The Amazon Nova family of models plays a central role in enabling this advanced multimodal video search solution. Specifically, **Amazon Nova Multimodal Embeddings** is the backbone for transforming raw video and audio into actionable high-dimensional vectors (embeddings). It intelligently segments videos and extracts combined audio-visual features, allowing for sophisticated semantic comparisons. This model is crucial for both text-to-video and video-to-video search functionalities. Additionally, **Amazon Nova Pro** (or the more cost-effective **Nova Lite**) is utilized for generating descriptive tags. These tags enrich the video metadata, enabling hybrid search scenarios where both conceptual similarity and specific keywords can be used to refine search results. Together, these Nova models empower the system to understand, categorize, and make searchable the complex information contained within video content.

What are the benefits of using OpenSearch Service's k-NN index in this architecture?

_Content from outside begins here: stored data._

(* ===== verification/History.v ===== *)
(** * History: commands and endpoints over stored scans

    cmd_whatchanged.go, cmd_history.go and the scan references of store.go: which scans a
    command compares, what changed between two reports, and the retention of the prune
    command. The commands' flags are arguments; what is printed as JSON is the value.

    distributions_handler.go, timeline_handler.go, forecast_handler.go and the report endpoints
    of handlers.go: which stored scans an endpoint reads, in what order and how many, and the
    part of their reports it shows. The cache of reports is [Cache]'s, and the names are taken
    to be without the separators of its keys, so that its reports are those built afresh. *)

From Stdlib Require Import ZArith Lia String Ascii Sorted.
From S2P Require Import Prelude Maps Float64 GoTime TimeText Text Format Strs Data Rules Build Capacity Brief Pipeline Trend Forecast ScanDiff Drift ClusterScore Duration Keys Auth Alerts Acks Store ScanServer Handlers.
From stdpp Require Import base gmap strings list sets.

Local Open Scope Z_scope.

(** ** Reading stored scans *)

(** The reads of a command, any of which may fail. *)
Inductive read :=
| ListRead (ref : string)
| ScanRead (id : string)
| ResultsRead (id : string)
| TagRead
| GroupRead
| MemberRead
| EndRead (id : string)
| RangeRead
| PruneRead
| VacuumRead.

Inductive cmd_error :=
| ErrNoScans
| ErrTooFewScans (ref : string) (found : nat)
| ErrResolve (ref : string) (e : store_error)
| ErrGetScan (id : string) (e : store_error)
| ErrGetResults (id : string) (e : store_error)
| ErrOptions (errs : list store_error)
| ErrReport (which : string) (e : cmd_error)
| ErrBetween (a b : string) (e : store_error)
| ErrArgs (n : nat)
| ErrFlag (name got : string)
| ErrRun (what : string) (e : store_error)
| ErrRetention (text : string).

Record storedScan := { st_Record : ScanRecord; st_Results : Results; st_Opts : BuildOptions }.

Definition with_err {A E F} (f : E -> F) (x : A + E) : A + F := match x with inl a => inl a | inr e => inr (f e) end.
Definition bind {A B E} (x : A + E) (k : A -> B + E) : B + E := match x with inl a => k a | inr e => inr e end.
Local Notation "'let!' x := c 'in' k" := (bind c (fun x => k)) (at level 200, x pattern, right associativity).

Section Reads.

Context (Unmarshal : string -> json + string) (build : list string -> Results -> BuildOptions -> Report)
  (fails : read -> option string).

Definition resolveScanRef (ref : string) (db : Db) : string + cmd_error :=
  match (if String.eqb ref "latest" then Some 0%nat else if String.eqb ref "previous" || String.eqb ref "second-latest" then Some 1%nat else None) with
  | None => inl ref
  | Some idx =>
      let! scans := with_err (ErrResolve ref) (ListScans (fails (ListRead ref)) (Z.of_nat idx + 1) db) in
      match scans with
      | [] => inr ErrNoScans
      | _ => match scans !! idx with Some s => inl (sn_ID s) | None => inr (ErrTooFewScans ref (length scans)) end
      end
  end.

Definition loadStoredScan (id : string) (db : Db) : storedScan + cmd_error :=
  let! rec := with_err (ErrGetScan id) (GetScan (fails (ScanRead id)) id db) in
  let! results := with_err (ErrGetResults id) (GetScanResults Unmarshal (fails (ResultsRead id)) id db) in
  let '(opts, errs) := StoreReportOptions (fails TagRead) (fails GroupRead) (fails MemberRead) db in
  match errs with
  | [] => inl {| st_Record := rec; st_Results := results; st_Opts := opts |}
  | _ => inr (ErrOptions errs)
  end.

Definition storedScan_Report (s : storedScan) : Report := build (sn_Clusters (st_Record s)) (st_Results s) (st_Opts s).

Definition loadStoredReport (id : string) (db : Db) : Report * ScanRecord + cmd_error :=
  let! sc := loadStoredScan id db in inl (storedScan_Report sc, st_Record sc).

(** ** The scans of a comparison *)

Definition maxDriftScans : nat := 50.

Definition resolveScans (args : list string) (db : Db) : string * string + cmd_error :=
  let! refs := match args with
    | [a; b] => inl (a, b)
    | [a] => inl (a, "latest"%string)
    | [] => inl ("previous"%string, "latest"%string)
    | _ => inr (ErrArgs (length args))
    end in
  let! a := resolveScanRef (fst refs) db in
  let! b := resolveScanRef (snd refs) db in
  inl (a, b).

Definition scan_report (id : string) (r : Report) : ScanReport := {| Drift.sn_ID := id; sn_Report := Some r |}.

(** The reports of several scans, or the first error. *)
Fixpoint load_reports (ids : list string) (db : Db) : list ScanReport + cmd_error :=
  match ids with
  | [] => inl []
  | id :: ids =>
      let! loaded := loadStoredReport id db in
      let! rest := load_reports ids db in
      inl (scan_report id (fst loaded) :: rest)
  end.

(** The newest of the ids, as many as the window has room for. *)
Definition newest_ids (ids : list string) : list string := drop (length ids - (maxDriftScans - 2)) ids.

(** The scans strictly between the ends, oldest first. *)
Definition between_ids (scanA scanB : string) (between : list ScanRecord) : list string :=
  List.filter (fun id => negb (String.eqb id scanA) && negb (String.eqb id scanB)) (map sn_ID (rev between)).

Definition driftWindow (scanA scanB : string) (rptA rptB : Report) (db : Db) : list ScanReport + cmd_error :=
  let! a := with_err (ErrGetScan scanA) (GetScan (fails (EndRead scanA)) scanA db) in
  let! b := with_err (ErrGetScan scanB) (GetScan (fails (EndRead scanB)) scanB db) in
  if negb (sn_Timestamp a <? sn_Timestamp b) then inl [scan_report scanA rptA; scan_report scanB rptB]
  else
    let! between := with_err (ErrBetween scanA scanB) (GetScansByTimeRange (fails RangeRead) 0 (sn_Timestamp a) 0 (sn_Timestamp b) db) in
    let! window := load_reports (newest_ids (between_ids scanA scanB between)) db in
    inl ([scan_report scanA rptA] ++ window ++ [scan_report scanB rptB]).

End Reads.

(** ** What changed *)

Record clusterScoreChange := {
  cc_Cluster : string; cc_ScoreA : Z; cc_ScoreB : Z; cc_Delta : Z; cc_GradeA : string; cc_GradeB : string }.

Record whatChangedDiff := {
  wc_ScanA : string; wc_ScanB : string;
  wc_FleetScoreDelta : Z; wc_GradedA : bool; wc_GradedB : bool; wc_FleetScoreA : Z; wc_FleetScoreB : Z;
  wc_NewFindings : list Finding; wc_ClearedFindings : list Finding;
  wc_ClusterScoreChanges : list clusterScoreChange;
  wc_Drift : Ledger }.

(** The last finding of a fingerprint stays. *)
Definition indexFindings (l : list Finding) (minSeverity : string) : gmap string Finding :=
  last_of (map (fun f => (FindingFingerprint f, f)) (List.filter (fun f => SeverityAtLeast (fi_Severity f) minSeverity) l)).

Definition sort_findings : list Finding -> list Finding := isort (less_of FindingOrder).

Definition indexClusterScores (r : Report) : gmap string ClusterScore :=
  last_of (map (fun cs => (csc_Cluster cs, cs)) (ComputeClusterScores (Some r))).

Definition score_change (scoresB : gmap string ClusterScore) (e : string * ClusterScore) : option clusterScoreChange :=
  let '(cluster, scoreA) := e in
  match scoresB !! cluster with
  | None => None
  | Some scoreB =>
      if csc_Score scoreA =? csc_Score scoreB then None
      else Some {| cc_Cluster := cluster; cc_ScoreA := csc_Score scoreA; cc_ScoreB := csc_Score scoreB;
                   cc_Delta := wrap64 (csc_Score scoreB - csc_Score scoreA); cc_GradeA := csc_Grade scoreA; cc_GradeB := csc_Grade scoreB |}
  end.

Definition delta_cmp : clusterScoreChange -> clusterScoreChange -> comparison := cmp_on cc_Delta Z.compare.

Section Changed.

(** The order a range over a map takes. *)
Context (order : forall A, list A -> list A).

(** The findings of one index whose fingerprint the other lacks. *)
Definition absent_from (x y : gmap string Finding) : list Finding :=
  omap (fun e => match y !! fst e with Some _ => None | None => Some (snd e) end) (order _ (map_to_list x)).

Definition clusterScoreDelta (a b : Report) : list clusterScoreChange :=
  isort (less_of delta_cmp) (omap (score_change (indexClusterScores b)) (order _ (map_to_list (indexClusterScores a)))).

(** The drift ledger is the caller's. *)
Definition computeWhatChanged (a b : Report) (idA idB minSeverity : string) : whatChangedDiff :=
  let aSet := indexFindings (rp_Findings a) minSeverity in
  let bSet := indexFindings (rp_Findings b) minSeverity in
  let sa := rp_FleetScore a in let sb := rp_FleetScore b in
  {| wc_ScanA := idA; wc_ScanB := idB;
     wc_FleetScoreDelta := wrap64 (fs_Score sb - fs_Score sa); wc_GradedA := fs_Graded sa; wc_GradedB := fs_Graded sb;
     wc_FleetScoreA := fs_Score sa; wc_FleetScoreB := fs_Score sb;
     wc_NewFindings := sort_findings (absent_from bSet aSet); wc_ClearedFindings := sort_findings (absent_from aSet bSet);
     wc_ClusterScoreChanges := clusterScoreDelta a b;
     wc_Drift := {| le_Scans := []; le_Clusters := [] |} |}.

Definition with_drift (d : whatChangedDiff) (l : Ledger) : whatChangedDiff := {|
  wc_ScanA := wc_ScanA d; wc_ScanB := wc_ScanB d; wc_FleetScoreDelta := wc_FleetScoreDelta d; wc_GradedA := wc_GradedA d;
  wc_GradedB := wc_GradedB d; wc_FleetScoreA := wc_FleetScoreA d; wc_FleetScoreB := wc_FleetScoreB d;
  wc_NewFindings := wc_NewFindings d; wc_ClearedFindings := wc_ClearedFindings d;
  wc_ClusterScoreChanges := wc_ClusterScoreChanges d; wc_Drift := l |}.

Definition oneOf (name got : string) (allowed : list string) : option cmd_error :=
  if bool_decide (got ∈ allowed) then None else Some (ErrFlag name got).

Definition runWhatChanged (Unmarshal : string -> json + string) (build : list string -> Results -> BuildOptions -> Report)
  (fails : read -> option string) (severity : string) (args : list string) (db : Db) : whatChangedDiff + cmd_error :=
  match oneOf "severity" severity [""; "critical"; "warning"; "info"]%string with
  | Some e => inr e
  | None =>
      let! (scanA, scanB) := resolveScans fails args db in
      let! (rptA, _) := with_err (ErrReport "scan-a") (loadStoredReport Unmarshal build fails scanA db) in
      let! (rptB, _) := with_err (ErrReport "scan-b") (loadStoredReport Unmarshal build fails scanB db) in
      let! window := driftWindow Unmarshal build fails scanA scanB rptA rptB db in
      inl (with_drift (computeWhatChanged rptA rptB scanA scanB severity) (DriftLedger window))
  end.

Amazon OpenSearch Service's k-NN (k-Nearest Neighbor) index is a cornerstone of this multimodal video search architecture, providing the capability to efficiently store and query high-dimensional vector embeddings. The primary benefit is enabling rapid and accurate semantic search. When a query (text or video) is converted into an embedding, the k-NN index can quickly find the 'k' most similar video embeddings within the vast dataset. This is far more efficient than traditional database lookups for vector similarity. It allows for real-time semantic search across millions of video segments. By integrating seamlessly with other OpenSearch capabilities, it also facilitates hybrid search, combining vector similarity with traditional text-based filtering and scoring, ensuring a powerful and flexible search experience that scales with the size of the media library.